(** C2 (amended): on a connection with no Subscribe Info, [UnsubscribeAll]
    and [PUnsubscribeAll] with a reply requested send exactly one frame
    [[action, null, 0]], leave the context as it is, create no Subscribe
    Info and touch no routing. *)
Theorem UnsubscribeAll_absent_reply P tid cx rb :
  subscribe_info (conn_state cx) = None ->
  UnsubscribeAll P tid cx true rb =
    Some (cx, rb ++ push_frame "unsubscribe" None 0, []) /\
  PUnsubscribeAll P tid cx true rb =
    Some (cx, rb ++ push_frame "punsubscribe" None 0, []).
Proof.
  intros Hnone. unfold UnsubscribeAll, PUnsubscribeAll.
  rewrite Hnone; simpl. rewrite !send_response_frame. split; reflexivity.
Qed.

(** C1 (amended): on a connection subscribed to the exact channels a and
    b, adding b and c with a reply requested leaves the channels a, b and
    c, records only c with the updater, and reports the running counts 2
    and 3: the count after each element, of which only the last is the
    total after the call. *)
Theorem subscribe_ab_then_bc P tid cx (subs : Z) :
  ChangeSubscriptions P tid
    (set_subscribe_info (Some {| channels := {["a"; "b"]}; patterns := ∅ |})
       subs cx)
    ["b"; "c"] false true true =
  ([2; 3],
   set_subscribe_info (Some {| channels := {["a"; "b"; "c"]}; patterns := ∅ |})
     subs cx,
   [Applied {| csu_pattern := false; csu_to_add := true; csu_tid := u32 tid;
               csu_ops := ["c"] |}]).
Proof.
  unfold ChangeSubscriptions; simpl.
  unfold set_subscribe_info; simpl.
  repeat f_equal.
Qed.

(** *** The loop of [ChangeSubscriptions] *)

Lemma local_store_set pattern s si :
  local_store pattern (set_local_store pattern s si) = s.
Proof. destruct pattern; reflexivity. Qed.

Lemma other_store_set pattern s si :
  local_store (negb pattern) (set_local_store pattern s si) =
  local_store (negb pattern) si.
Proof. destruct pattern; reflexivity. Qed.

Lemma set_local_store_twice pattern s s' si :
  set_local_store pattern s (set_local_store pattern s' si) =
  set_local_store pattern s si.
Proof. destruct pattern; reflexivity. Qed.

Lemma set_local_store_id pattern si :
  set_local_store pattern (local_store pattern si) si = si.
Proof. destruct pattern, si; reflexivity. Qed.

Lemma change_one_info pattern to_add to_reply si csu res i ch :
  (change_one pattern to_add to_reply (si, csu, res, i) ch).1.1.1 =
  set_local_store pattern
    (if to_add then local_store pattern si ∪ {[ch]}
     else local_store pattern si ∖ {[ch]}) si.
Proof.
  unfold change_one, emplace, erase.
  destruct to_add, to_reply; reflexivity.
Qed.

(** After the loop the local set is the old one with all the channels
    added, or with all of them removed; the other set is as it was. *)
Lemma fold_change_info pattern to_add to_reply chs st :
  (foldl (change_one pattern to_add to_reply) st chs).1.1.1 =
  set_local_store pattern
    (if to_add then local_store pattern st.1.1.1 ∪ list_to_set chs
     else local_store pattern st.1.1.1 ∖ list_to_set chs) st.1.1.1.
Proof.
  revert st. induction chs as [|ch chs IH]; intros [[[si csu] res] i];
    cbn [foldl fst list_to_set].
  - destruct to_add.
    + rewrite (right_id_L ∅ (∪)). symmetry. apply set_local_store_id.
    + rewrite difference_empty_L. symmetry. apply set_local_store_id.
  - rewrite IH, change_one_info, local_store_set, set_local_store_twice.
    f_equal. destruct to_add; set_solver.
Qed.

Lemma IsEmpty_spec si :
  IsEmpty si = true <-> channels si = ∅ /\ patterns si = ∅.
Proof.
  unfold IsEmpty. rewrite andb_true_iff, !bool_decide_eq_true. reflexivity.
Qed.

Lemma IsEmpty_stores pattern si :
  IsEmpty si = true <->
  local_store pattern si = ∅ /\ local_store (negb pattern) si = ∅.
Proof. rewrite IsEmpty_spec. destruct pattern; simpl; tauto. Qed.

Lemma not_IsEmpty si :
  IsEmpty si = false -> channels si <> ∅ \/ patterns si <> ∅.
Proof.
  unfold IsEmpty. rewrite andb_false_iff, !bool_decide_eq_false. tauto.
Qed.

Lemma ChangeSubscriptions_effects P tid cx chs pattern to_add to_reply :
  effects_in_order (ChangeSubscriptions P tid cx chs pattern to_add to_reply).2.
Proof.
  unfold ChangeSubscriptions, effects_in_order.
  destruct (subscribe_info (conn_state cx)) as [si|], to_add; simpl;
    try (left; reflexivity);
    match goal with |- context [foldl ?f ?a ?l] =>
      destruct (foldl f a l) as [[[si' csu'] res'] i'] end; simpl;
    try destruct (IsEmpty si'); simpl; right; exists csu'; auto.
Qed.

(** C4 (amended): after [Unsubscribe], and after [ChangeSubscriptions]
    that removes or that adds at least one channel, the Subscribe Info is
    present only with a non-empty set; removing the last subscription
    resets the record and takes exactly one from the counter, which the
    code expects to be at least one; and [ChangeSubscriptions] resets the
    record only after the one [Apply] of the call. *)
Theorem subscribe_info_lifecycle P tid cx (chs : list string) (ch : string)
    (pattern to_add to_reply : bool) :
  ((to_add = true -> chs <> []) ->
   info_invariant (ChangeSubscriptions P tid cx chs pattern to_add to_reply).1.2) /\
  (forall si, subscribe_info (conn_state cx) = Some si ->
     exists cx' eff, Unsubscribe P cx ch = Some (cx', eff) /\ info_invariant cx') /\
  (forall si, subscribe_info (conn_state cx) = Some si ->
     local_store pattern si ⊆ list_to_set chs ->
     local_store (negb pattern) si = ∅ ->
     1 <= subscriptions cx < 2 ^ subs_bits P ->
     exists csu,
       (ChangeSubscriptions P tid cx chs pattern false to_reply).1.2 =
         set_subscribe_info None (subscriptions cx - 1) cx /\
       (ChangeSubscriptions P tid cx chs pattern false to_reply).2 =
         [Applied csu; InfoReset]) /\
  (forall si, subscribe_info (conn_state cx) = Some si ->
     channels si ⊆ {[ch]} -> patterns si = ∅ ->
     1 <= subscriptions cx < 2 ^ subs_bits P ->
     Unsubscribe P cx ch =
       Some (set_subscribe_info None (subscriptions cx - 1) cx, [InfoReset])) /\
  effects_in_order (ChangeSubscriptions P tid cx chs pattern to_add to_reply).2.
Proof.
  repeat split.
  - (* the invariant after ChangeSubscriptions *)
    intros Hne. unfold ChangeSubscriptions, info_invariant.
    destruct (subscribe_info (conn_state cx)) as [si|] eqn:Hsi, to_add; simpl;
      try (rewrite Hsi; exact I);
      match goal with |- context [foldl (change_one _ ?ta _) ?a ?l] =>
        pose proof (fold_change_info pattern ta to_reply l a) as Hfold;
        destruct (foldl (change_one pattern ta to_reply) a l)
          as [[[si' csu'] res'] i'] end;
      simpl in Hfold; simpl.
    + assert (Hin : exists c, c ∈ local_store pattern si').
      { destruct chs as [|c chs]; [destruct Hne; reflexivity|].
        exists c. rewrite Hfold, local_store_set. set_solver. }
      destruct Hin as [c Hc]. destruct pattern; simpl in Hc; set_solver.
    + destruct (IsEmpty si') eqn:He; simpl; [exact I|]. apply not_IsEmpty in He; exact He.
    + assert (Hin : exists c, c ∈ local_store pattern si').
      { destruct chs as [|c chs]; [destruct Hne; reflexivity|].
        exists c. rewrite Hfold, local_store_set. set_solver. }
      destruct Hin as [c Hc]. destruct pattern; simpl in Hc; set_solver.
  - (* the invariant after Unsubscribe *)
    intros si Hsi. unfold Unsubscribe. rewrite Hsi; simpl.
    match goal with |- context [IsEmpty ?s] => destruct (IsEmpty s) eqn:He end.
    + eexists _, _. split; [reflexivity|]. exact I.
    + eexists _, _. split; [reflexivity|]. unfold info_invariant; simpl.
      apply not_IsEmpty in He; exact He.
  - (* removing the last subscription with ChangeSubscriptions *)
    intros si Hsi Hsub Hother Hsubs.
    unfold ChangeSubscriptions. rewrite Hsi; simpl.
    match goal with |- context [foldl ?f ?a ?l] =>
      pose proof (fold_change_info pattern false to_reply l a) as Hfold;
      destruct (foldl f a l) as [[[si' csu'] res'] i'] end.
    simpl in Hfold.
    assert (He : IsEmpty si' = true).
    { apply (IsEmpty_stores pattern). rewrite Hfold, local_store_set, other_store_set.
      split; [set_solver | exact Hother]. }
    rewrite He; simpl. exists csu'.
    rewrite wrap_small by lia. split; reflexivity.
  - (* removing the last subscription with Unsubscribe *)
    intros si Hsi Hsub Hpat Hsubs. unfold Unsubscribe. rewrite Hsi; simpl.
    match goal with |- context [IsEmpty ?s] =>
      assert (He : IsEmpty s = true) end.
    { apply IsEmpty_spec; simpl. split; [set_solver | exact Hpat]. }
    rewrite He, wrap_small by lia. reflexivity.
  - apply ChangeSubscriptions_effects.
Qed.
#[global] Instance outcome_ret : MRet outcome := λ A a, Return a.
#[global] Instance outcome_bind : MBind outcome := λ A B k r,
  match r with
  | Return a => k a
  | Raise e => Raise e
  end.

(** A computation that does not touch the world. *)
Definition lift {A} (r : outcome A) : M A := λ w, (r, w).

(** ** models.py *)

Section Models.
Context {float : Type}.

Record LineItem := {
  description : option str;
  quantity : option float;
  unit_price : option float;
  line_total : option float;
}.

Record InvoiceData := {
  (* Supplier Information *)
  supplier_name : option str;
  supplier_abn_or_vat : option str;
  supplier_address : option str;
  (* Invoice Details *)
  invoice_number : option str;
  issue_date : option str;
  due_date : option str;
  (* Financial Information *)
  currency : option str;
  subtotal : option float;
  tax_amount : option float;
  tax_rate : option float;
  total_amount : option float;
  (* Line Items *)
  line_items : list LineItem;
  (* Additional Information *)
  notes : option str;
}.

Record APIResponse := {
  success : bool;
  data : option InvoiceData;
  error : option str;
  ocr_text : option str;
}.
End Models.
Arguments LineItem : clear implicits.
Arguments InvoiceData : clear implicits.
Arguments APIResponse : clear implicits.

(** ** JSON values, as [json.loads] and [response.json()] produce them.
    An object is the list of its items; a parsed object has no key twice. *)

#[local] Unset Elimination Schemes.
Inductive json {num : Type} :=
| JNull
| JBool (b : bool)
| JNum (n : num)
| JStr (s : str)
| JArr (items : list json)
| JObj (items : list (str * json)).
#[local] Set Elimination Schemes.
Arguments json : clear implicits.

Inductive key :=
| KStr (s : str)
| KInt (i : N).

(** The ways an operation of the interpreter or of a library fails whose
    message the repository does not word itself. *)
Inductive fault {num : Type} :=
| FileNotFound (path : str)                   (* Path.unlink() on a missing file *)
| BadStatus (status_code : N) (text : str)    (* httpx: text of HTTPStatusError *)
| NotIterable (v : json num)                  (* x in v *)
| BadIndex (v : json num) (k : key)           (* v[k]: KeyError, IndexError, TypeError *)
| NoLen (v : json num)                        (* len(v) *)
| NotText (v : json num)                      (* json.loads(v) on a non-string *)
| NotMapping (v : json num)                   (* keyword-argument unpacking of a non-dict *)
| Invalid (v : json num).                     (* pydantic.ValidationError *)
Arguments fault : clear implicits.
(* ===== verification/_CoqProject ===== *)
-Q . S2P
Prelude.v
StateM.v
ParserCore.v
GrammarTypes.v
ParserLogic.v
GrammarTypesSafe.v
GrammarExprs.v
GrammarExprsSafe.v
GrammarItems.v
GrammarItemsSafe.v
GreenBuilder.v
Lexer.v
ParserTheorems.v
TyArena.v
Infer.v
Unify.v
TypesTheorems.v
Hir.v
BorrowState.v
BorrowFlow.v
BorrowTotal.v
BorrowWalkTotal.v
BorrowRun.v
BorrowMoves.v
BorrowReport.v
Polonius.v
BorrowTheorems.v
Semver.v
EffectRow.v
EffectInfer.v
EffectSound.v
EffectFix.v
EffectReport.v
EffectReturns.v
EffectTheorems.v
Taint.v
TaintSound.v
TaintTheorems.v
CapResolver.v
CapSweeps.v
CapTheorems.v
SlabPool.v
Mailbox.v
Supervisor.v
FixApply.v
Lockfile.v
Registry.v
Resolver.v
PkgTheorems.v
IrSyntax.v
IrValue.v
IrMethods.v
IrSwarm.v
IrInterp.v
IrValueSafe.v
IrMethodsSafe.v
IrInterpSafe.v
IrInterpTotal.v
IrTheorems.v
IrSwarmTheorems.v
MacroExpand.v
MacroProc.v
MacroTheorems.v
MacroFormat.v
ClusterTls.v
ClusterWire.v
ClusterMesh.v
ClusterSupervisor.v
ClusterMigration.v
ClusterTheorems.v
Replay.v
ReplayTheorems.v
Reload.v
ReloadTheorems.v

────────────────────

What is expected. Find "unfold IsEmpty. rewrite andb_false_iff, !bool_decide_eq_false." in the entries above and copy that whole line exactly, then each line after it through the line that contains "((to_add = true -> chs <> []) ->".

Written solution.
  unfold IsEmpty. rewrite andb_false_iff, !bool_decide_eq_false. tauto.
Qed.

Lemma ChangeSubscriptions_effects P tid cx chs pattern to_add to_reply :
  effects_in_order (ChangeSubscriptions P tid cx chs pattern to_add to_reply).2.
Proof.
  unfold ChangeSubscriptions, effects_in_order.
  destruct (subscribe_info (conn_state cx)) as [si|], to_add; simpl;
    try (left; reflexivity);
    match goal with |- context [foldl ?f ?a ?l] =>
      destruct (foldl f a l) as [[[si' csu'] res'] i'] end; simpl;
    try destruct (IsEmpty si'); simpl; right; exists csu'; auto.
Qed.

(** C4 (amended): after [Unsubscribe], and after [ChangeSubscriptions]
    that removes or that adds at least one channel, the Subscribe Info is
    present only with a non-empty set; removing the last subscription
    resets the record and takes exactly one from the counter, which the
    code expects to be at least one; and [ChangeSubscriptions] resets the
    record only after the one [Apply] of the call. *)
Theorem subscribe_info_lifecycle P tid cx (chs : list string) (ch : string)
    (pattern to_add to_reply : bool) :
  ((to_add = true -> chs <> []) ->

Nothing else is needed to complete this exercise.